The problem: Tally the lines in the records underneath that contain the string "IEEE", and state the figure by itself.

Collected data entries:
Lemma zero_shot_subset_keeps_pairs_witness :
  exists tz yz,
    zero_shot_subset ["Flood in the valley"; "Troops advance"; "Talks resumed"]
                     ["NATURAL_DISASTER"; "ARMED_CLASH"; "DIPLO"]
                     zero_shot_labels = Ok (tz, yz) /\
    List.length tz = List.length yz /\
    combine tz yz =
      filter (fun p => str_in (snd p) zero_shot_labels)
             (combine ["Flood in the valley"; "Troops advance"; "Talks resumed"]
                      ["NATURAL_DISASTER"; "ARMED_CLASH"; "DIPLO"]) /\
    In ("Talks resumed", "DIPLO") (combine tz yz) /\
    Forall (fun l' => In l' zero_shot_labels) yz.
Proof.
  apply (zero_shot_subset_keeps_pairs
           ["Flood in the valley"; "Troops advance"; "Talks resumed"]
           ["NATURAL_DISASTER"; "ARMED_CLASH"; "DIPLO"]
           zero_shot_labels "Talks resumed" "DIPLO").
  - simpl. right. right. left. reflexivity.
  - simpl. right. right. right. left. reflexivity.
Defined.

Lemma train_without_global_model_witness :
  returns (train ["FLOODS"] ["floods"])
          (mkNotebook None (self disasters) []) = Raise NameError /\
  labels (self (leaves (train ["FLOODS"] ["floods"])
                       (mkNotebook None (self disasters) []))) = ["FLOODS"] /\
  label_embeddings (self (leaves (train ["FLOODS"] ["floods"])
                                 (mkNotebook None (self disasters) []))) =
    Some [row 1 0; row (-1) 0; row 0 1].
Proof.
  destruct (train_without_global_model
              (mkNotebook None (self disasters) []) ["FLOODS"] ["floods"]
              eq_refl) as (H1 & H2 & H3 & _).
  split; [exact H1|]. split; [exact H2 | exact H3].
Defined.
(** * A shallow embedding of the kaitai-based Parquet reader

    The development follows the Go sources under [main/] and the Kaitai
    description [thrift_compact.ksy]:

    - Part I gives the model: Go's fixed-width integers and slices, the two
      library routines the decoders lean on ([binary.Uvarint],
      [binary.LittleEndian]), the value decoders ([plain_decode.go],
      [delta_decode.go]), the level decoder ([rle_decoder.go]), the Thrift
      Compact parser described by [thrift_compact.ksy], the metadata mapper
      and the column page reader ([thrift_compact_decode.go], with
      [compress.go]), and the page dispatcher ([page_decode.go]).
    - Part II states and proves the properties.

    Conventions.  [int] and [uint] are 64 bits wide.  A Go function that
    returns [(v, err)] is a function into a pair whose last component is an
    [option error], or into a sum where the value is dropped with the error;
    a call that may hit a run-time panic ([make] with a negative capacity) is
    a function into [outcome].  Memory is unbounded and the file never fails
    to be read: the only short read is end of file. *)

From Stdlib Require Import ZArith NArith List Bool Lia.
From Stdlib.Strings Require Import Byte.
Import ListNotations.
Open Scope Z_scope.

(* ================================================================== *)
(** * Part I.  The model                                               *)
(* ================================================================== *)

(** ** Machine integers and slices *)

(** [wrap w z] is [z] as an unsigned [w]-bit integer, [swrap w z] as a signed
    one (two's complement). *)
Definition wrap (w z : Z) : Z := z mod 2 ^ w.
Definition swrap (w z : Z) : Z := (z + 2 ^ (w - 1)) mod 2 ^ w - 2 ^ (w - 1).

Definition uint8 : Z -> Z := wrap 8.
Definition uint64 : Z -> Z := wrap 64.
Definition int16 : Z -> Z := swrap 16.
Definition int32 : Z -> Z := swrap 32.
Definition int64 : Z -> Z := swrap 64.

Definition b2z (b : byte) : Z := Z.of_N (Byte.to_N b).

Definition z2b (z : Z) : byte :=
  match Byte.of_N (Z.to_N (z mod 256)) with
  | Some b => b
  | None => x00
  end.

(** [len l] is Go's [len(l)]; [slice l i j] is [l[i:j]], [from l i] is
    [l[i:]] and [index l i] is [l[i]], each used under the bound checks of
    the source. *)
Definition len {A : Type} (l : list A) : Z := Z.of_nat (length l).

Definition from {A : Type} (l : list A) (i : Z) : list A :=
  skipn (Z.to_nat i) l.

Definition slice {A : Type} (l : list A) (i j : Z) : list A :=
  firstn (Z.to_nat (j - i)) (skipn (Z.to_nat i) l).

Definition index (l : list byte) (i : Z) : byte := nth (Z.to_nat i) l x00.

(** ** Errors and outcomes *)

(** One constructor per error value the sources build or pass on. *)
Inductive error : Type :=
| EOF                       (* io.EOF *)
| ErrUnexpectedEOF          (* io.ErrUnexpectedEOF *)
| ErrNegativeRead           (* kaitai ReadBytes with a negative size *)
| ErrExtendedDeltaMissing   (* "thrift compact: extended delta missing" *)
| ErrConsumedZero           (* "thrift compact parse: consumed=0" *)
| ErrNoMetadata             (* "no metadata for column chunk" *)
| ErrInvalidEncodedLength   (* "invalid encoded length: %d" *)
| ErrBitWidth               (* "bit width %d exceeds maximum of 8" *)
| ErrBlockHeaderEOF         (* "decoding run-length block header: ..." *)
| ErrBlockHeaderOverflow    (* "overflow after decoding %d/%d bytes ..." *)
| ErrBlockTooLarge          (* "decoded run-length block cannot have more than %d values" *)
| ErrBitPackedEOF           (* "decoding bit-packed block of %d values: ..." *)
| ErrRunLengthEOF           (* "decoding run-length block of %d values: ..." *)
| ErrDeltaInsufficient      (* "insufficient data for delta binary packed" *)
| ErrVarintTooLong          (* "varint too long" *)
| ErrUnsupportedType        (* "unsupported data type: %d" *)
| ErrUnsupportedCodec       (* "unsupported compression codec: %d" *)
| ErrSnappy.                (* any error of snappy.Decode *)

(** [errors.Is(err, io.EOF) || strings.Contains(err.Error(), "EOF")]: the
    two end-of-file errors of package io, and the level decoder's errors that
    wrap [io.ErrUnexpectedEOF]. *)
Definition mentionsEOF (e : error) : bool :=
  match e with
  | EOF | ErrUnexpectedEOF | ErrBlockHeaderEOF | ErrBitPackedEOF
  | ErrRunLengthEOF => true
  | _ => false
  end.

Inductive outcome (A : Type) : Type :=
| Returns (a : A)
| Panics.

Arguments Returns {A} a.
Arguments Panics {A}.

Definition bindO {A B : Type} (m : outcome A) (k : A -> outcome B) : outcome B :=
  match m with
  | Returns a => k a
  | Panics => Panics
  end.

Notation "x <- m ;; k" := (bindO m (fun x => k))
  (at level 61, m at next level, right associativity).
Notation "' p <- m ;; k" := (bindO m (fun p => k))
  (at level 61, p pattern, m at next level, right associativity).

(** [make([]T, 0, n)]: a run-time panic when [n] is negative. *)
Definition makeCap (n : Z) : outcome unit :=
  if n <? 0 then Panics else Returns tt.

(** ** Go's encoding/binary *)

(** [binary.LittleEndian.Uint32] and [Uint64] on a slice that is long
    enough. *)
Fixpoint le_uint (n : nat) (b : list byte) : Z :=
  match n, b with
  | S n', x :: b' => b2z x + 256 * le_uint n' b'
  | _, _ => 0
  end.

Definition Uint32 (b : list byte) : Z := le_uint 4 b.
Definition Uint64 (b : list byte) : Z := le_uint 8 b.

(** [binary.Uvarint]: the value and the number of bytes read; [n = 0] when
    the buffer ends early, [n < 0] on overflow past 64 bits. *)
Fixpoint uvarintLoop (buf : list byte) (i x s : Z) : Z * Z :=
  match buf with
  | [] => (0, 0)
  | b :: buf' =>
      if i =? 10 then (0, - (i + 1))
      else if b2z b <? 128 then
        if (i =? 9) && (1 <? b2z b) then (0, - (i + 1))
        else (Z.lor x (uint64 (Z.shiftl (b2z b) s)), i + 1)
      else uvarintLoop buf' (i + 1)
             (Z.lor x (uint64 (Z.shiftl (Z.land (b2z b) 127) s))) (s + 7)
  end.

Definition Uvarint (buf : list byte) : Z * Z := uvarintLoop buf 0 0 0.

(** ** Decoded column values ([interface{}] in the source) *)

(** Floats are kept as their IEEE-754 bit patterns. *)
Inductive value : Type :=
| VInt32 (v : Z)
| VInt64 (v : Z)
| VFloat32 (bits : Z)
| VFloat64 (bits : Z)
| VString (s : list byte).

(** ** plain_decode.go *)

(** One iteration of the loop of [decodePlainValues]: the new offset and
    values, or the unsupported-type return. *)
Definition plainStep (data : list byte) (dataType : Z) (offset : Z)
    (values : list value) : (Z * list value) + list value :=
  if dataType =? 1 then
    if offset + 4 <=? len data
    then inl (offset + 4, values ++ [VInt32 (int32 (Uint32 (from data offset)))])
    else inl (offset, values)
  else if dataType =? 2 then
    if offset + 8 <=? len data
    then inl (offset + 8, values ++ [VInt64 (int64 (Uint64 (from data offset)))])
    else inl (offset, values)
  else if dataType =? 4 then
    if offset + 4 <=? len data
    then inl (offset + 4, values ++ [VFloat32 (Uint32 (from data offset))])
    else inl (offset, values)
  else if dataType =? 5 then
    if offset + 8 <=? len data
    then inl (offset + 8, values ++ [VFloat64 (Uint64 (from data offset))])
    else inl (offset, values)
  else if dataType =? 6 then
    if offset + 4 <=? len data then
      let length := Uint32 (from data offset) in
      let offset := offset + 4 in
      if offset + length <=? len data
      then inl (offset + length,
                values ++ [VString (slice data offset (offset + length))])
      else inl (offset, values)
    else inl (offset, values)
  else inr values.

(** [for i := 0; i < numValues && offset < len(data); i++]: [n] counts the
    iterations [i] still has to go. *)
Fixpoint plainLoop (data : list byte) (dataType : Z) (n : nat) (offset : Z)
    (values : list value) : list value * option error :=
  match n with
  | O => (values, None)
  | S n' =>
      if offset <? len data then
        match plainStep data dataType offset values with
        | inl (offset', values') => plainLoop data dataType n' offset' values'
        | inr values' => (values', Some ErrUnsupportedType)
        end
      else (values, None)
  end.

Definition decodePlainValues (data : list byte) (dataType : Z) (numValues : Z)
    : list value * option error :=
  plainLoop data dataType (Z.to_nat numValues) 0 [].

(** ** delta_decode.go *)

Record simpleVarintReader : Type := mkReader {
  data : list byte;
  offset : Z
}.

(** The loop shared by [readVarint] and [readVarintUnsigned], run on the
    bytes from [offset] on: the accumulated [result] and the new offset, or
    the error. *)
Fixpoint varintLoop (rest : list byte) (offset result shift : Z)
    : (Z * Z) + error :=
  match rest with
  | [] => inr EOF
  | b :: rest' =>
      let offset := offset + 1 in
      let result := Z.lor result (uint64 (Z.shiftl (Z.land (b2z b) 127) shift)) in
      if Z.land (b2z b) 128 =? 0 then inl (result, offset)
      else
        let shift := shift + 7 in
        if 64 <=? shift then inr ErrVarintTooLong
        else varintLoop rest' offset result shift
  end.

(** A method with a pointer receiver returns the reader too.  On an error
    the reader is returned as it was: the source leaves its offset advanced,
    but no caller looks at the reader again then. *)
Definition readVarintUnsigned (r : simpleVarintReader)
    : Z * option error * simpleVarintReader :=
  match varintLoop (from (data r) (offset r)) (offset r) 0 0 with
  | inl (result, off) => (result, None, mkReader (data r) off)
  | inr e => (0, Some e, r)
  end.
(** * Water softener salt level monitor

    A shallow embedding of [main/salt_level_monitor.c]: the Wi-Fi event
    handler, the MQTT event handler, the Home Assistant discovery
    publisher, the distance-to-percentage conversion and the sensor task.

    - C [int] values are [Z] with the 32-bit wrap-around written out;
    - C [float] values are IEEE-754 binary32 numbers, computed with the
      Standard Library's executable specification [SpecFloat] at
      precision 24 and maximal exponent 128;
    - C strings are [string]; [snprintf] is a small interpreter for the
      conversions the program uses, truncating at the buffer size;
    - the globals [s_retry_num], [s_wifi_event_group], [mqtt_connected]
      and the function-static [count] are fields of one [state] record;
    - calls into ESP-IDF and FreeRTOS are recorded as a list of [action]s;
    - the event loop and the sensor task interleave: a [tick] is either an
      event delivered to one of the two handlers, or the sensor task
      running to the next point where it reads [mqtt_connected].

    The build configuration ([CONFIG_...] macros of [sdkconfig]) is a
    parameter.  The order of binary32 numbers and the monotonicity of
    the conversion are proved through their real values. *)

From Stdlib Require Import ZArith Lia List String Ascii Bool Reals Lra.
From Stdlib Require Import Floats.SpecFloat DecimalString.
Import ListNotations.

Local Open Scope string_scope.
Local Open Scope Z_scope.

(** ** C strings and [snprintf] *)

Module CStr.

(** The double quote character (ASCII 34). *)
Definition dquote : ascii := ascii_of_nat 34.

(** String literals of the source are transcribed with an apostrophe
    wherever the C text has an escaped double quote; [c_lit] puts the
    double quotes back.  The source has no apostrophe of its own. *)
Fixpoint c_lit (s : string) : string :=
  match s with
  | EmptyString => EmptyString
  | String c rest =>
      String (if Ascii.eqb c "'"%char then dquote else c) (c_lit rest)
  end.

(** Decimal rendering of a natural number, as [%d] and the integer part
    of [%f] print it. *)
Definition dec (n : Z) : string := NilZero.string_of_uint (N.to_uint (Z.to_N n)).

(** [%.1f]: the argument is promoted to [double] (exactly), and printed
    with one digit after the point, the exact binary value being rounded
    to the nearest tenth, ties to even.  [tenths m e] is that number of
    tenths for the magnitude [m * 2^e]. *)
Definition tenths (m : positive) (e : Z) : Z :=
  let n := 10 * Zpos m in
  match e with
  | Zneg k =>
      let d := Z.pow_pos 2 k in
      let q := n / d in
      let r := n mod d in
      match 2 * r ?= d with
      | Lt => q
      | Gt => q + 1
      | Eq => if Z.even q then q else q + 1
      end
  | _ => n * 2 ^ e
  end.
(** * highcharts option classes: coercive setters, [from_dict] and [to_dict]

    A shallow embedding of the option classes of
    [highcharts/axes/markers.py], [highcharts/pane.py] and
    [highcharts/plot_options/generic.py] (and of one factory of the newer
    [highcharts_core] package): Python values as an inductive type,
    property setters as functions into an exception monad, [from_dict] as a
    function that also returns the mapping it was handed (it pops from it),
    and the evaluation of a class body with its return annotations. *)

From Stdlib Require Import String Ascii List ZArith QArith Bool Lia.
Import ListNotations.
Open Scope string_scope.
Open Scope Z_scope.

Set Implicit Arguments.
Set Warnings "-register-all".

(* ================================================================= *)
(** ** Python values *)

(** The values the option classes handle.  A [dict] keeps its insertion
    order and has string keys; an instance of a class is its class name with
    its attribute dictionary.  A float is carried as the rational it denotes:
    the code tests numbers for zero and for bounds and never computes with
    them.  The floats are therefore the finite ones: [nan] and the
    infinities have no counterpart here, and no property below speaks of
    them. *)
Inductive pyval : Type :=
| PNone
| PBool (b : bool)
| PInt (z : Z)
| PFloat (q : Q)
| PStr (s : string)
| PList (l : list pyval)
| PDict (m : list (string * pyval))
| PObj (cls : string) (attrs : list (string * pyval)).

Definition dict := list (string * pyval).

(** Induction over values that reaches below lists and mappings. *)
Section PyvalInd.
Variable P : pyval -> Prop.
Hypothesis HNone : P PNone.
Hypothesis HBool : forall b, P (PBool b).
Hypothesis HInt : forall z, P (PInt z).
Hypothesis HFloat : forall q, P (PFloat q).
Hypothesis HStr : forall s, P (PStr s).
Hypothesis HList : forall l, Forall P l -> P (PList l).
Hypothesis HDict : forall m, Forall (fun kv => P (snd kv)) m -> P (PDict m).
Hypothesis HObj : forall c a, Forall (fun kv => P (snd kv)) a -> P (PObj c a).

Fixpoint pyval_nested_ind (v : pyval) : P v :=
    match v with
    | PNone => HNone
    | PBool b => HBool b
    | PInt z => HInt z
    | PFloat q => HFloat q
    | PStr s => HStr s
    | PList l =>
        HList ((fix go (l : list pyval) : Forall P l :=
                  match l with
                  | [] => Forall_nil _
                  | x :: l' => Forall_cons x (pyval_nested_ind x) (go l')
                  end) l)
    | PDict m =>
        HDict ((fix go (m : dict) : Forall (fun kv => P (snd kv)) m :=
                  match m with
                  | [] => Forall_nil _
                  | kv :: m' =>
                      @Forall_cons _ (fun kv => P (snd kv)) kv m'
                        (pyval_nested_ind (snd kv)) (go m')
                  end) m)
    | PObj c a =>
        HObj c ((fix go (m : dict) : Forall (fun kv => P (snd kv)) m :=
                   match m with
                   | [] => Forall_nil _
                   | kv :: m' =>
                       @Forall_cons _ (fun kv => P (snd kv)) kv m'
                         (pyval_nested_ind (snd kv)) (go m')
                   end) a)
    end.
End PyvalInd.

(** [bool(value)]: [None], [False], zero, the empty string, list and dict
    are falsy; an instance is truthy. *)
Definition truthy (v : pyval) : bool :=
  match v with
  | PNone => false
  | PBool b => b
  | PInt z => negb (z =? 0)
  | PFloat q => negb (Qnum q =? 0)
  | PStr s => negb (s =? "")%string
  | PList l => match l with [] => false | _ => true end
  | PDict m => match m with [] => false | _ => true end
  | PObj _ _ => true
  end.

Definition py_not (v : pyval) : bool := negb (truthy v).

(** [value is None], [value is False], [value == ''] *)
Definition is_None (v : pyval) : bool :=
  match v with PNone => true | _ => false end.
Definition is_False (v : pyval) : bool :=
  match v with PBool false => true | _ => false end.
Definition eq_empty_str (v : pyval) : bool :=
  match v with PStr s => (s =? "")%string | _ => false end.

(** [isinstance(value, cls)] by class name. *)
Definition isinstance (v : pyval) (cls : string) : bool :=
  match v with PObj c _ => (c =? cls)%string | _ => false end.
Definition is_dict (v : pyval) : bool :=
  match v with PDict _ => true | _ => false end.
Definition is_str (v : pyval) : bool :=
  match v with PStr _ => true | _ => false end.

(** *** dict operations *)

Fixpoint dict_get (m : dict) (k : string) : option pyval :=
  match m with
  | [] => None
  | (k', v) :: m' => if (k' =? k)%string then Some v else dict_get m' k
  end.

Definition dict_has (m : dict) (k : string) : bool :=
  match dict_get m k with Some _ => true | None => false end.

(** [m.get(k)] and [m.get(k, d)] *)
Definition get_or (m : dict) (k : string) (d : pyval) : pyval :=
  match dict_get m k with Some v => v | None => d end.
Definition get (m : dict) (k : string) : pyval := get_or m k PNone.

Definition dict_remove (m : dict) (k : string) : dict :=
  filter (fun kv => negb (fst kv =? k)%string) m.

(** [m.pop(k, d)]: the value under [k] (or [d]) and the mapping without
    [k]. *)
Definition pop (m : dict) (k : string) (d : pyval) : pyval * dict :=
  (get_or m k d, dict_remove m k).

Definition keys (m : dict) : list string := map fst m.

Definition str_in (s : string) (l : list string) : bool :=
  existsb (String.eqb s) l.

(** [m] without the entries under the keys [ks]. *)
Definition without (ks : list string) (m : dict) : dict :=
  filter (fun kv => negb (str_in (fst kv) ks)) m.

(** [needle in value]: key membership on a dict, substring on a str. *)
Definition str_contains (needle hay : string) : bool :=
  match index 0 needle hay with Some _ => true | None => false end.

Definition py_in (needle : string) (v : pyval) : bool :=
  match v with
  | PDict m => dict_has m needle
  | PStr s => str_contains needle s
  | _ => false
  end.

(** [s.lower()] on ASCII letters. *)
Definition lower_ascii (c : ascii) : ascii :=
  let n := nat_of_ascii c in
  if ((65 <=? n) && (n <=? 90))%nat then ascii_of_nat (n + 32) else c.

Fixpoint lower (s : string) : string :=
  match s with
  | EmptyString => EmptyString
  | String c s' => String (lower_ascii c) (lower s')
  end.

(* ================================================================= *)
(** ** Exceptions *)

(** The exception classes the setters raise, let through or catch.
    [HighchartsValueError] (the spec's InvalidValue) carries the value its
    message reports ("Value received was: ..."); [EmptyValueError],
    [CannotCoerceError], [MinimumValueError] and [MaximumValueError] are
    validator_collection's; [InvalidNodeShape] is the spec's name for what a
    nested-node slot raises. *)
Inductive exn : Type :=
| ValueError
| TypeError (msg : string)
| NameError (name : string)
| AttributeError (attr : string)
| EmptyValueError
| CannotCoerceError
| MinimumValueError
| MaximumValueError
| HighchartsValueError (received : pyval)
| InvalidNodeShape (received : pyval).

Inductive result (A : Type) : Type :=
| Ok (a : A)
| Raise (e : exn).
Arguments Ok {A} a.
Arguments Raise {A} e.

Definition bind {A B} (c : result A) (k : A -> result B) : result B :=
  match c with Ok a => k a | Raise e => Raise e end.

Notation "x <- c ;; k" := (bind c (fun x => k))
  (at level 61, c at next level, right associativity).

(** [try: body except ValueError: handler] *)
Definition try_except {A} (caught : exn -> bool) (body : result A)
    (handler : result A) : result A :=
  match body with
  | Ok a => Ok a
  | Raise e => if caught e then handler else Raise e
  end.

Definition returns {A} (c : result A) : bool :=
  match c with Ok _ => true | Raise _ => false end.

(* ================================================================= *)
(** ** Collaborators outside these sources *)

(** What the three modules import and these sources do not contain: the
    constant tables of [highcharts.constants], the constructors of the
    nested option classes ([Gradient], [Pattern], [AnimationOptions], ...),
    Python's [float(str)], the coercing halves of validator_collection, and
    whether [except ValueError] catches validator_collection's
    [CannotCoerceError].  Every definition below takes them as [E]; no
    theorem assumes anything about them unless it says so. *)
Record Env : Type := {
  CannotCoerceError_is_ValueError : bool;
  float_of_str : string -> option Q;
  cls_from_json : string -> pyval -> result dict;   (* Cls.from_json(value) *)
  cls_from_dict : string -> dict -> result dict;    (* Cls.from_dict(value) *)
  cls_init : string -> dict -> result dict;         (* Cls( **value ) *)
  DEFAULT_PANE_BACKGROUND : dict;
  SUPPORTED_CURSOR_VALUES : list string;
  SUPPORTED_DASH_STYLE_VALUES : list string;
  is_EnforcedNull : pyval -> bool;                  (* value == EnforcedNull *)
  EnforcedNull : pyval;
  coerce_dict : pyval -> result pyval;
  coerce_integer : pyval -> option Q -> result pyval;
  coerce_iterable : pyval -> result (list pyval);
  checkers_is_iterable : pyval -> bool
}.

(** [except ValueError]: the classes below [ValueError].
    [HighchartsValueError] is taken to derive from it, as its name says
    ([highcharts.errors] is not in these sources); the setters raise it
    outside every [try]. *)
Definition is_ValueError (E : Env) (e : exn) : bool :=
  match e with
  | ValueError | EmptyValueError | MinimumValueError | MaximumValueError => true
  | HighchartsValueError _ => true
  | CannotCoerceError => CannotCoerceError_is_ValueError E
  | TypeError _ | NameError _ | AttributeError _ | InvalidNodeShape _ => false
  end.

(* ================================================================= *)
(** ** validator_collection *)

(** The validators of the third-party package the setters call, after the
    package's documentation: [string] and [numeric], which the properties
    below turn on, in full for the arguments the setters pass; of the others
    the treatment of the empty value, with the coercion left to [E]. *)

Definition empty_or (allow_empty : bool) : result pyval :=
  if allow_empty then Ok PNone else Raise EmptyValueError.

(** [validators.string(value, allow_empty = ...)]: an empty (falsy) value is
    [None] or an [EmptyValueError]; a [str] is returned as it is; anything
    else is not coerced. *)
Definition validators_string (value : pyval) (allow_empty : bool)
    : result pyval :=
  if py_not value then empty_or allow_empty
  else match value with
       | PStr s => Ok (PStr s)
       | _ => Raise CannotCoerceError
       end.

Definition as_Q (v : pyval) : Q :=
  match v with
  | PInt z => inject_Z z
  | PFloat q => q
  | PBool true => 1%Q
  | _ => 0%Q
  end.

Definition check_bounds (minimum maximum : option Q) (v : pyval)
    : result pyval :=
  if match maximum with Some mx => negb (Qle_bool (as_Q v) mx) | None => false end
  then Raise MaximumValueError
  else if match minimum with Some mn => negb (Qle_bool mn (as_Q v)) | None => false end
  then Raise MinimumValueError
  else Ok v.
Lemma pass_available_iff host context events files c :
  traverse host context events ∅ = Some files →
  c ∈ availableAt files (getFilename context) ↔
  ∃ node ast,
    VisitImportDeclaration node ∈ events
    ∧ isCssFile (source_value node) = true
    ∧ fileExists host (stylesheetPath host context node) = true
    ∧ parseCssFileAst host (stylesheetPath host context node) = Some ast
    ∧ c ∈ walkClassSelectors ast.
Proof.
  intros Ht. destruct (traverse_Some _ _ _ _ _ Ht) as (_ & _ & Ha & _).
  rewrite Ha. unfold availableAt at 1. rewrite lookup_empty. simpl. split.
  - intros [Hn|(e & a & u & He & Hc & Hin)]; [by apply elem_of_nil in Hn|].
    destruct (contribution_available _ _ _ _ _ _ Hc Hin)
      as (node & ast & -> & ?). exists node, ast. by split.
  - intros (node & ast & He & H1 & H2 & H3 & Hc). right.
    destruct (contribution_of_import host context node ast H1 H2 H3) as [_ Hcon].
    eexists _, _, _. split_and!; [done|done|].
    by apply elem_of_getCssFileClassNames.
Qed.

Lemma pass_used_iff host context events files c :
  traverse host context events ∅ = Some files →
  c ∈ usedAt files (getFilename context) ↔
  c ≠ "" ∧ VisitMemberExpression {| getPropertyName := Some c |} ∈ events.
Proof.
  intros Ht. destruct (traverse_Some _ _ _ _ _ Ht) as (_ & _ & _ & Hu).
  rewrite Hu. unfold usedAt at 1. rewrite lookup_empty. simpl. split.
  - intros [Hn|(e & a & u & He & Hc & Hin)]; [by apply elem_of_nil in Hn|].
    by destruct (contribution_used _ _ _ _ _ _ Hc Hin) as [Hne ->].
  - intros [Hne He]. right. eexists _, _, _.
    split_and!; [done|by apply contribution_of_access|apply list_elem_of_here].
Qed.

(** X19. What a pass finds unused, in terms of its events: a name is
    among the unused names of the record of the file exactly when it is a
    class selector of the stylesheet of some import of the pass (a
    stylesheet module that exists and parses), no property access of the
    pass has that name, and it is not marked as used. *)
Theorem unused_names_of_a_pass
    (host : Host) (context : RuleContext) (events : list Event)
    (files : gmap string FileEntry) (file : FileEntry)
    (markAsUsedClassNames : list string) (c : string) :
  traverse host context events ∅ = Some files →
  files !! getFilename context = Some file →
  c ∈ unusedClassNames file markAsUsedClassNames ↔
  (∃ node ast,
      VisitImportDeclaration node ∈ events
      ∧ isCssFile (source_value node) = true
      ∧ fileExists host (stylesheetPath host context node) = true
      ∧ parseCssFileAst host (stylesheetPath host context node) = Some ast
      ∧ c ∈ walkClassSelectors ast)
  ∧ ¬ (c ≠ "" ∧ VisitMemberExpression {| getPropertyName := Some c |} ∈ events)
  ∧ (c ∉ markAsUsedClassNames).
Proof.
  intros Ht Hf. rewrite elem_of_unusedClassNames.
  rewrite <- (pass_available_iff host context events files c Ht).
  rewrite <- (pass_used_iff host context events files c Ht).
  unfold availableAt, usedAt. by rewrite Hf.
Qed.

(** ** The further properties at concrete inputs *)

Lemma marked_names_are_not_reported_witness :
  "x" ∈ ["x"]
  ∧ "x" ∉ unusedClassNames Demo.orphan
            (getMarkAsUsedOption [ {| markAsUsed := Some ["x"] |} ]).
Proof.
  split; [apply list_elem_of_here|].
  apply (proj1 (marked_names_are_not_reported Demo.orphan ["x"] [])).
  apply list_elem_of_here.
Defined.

Task output: 2